_What is expected_.
Could you print every line from the first one of the records below through the line containing "- destruct (fails (TpRemove (bt_name t))).", with both included and nothing else?
*** Opening of Data section ***
Lemma sweep_spec fails now tag dry ts removed freed root root' removed' freed' ok :
  sweep_templates fails now tag dry ts removed freed root = (root', removed', freed', ok) →
  ∃ gone, removed' = removed ++ gone ∧ gone ⊆ ts ∧ (∀ t, t ∈ gone → collectable now tag root t) ∧
    ∀ name, root' !! name = root !! name ∨ dry = false ∧ root' !! name = None ∧ name ∈ bt_name <$> gone.
Proof.
  revert removed freed root. induction ts as [|t ts IH]; intros removed freed root; simpl.
  { intros [= <- <- <- <-]. exists []. rewrite app_nil_r. split; [done|]. split; [done|]. split; [by intros ? ?%elem_of_nil|]. by left. }
  assert (Hskip : ∀ removed freed root, sweep_templates fails now tag dry ts removed freed root = (root', removed', freed', ok) →
    ∃ gone, removed' = removed ++ gone ∧ gone ⊆ t :: ts ∧ (∀ t, t ∈ gone → collectable now tag root t) ∧
    ∀ name, root' !! name = root !! name ∨ dry = false ∧ root' !! name = None ∧ name ∈ bt_name <$> gone).
  { intros rm fr rt H. apply IH in H as (gone & ? & ? & ? & ?). exists gone. split; [done|]. split; [set_solver|]. done. }
  destruct (String.eqb_spec (bt_AgentTag t) tag) as [|Ht]; [apply Hskip|].
  destruct (Z.ltb_spec (Sub now (bt_ModTime t)) BuilderTemplateInFlightGrace) as [|Ha]; [apply Hskip|].
  unfold builderTemplateHeld. destruct (root !! bt_name t) as [rf|] eqn:Hrf; [|apply Hskip].
  destruct (fails (TpOpen (bt_name t)) || rf_locked rf || fails (TpFlock (bt_name t))) eqn:Hh; [apply Hskip|].
  apply orb_false_iff in Hh as [Hh _]. apply orb_false_iff in Hh as [_ Hlk].
  assert (Hc : collectable now tag root t) by (split; [done|]; split; [done|eauto]).
  destruct dry.
  - intros H. apply IH in H as (gone & -> & Hsub & Hg & Hroot). exists (t :: gone). rewrite <- app_assoc. split; [done|]. split; [set_solver|].
    split; [intros t' [->|]%elem_of_cons; eauto|]. intros name. destruct (Hroot name) as [?|[? _]]; [by left|done].
  - destruct (fails (TpRemove (bt_name t))).
    { intros [= <- <- <- <-]. exists []. rewrite app_nil_r. split; [done|]. split; [set_solver|]. split; [by intros ? ?%elem_of_nil|]. by left. }
    intros H. apply IH in H as (gone & -> & Hsub & Hg & Hroot). exists (t :: gone). rewrite <- app_assoc. split; [done|]. split; [set_solver|].
    split.
    + intros t' [->|Hin]%elem_of_cons; [done|]. destruct (Hg t' Hin) as (? & ? & rf' & Hrf' & ?). split; [done|]. split; [done|].
      exists rf'. split; [|done]. apply lookup_delete_Some in Hrf' as [_ ?]. done.
    + intros name. simpl. destruct (Hroot name) as [E|(_ & E & Hin)]; [|right; split; [done|]; split; [done|by right]].
      destruct (decide (name = bt_name t)) as [->|]; [|left; by rewrite E, lookup_delete_ne].
      right. split; [done|]. split; [by rewrite E, lookup_delete_eq|left].
Qed.

Lemma ListBuilderTemplates_elem readdir stat root ts t :
  ListBuilderTemplates readdir stat root = Some ts → t ∈ ts →
  ∃ rf, root !! bt_name t = Some rf ∧ rf_regular rf = true ∧ parseBuilderTemplateName (bt_name t) = Some (bt_AgentTag t) ∧ bt_ModTime t = rf_mtime rf.
Proof.
  unfold ListBuilderTemplates. destruct readdir; [|done]. simpl. destruct (existsb _ _); [done|]. intros [= <-].
  intros (name & _ & Hn)%list_elem_of_omap. unfold template_of in Hn. destruct (root !! name) as [rf|] eqn:Hrf; [|done].
  destruct (rf_regular rf) eqn:Hreg; [|done]. simpl in Hn. destruct (parseBuilderTemplateName name) as [tag|] eqn:Hp; [|done].
  injection Hn as <-. simpl. eauto.
Qed.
*** Close of Data section ***
_Written solution_.
Lemma sweep_spec fails now tag dry ts removed freed root root' removed' freed' ok :
  sweep_templates fails now tag dry ts removed freed root = (root', removed', freed', ok) →
  ∃ gone, removed' = removed ++ gone ∧ gone ⊆ ts ∧ (∀ t, t ∈ gone → collectable now tag root t) ∧
    ∀ name, root' !! name = root !! name ∨ dry = false ∧ root' !! name = None ∧ name ∈ bt_name <$> gone.
Proof.
  revert removed freed root. induction ts as [|t ts IH]; intros removed freed root; simpl.
  { intros [= <- <- <- <-]. exists []. rewrite app_nil_r. split; [done|]. split; [done|]. split; [by intros ? ?%elem_of_nil|]. by left. }
  assert (Hskip : ∀ removed freed root, sweep_templates fails now tag dry ts removed freed root = (root', removed', freed', ok) →
    ∃ gone, removed' = removed ++ gone ∧ gone ⊆ t :: ts ∧ (∀ t, t ∈ gone → collectable now tag root t) ∧
    ∀ name, root' !! name = root !! name ∨ dry = false ∧ root' !! name = None ∧ name ∈ bt_name <$> gone).
  { intros rm fr rt H. apply IH in H as (gone & ? & ? & ? & ?). exists gone. split; [done|]. split; [set_solver|]. done. }
  destruct (String.eqb_spec (bt_AgentTag t) tag) as [|Ht]; [apply Hskip|].
  destruct (Z.ltb_spec (Sub now (bt_ModTime t)) BuilderTemplateInFlightGrace) as [|Ha]; [apply Hskip|].
  unfold builderTemplateHeld. destruct (root !! bt_name t) as [rf|] eqn:Hrf; [|apply Hskip].
  destruct (fails (TpOpen (bt_name t)) || rf_locked rf || fails (TpFlock (bt_name t))) eqn:Hh; [apply Hskip|].
  apply orb_false_iff in Hh as [Hh _]. apply orb_false_iff in Hh as [_ Hlk].
  assert (Hc : collectable now tag root t) by (split; [done|]; split; [done|eauto]).
  destruct dry.
  - intros H. apply IH in H as (gone & -> & Hsub & Hg & Hroot). exists (t :: gone). rewrite <- app_assoc. split; [done|]. split; [set_solver|].
    split; [intros t' [->|]%elem_of_cons; eauto|]. intros name. destruct (Hroot name) as [?|[? _]]; [by left|done].
  - destruct (fails (TpRemove (bt_name t))).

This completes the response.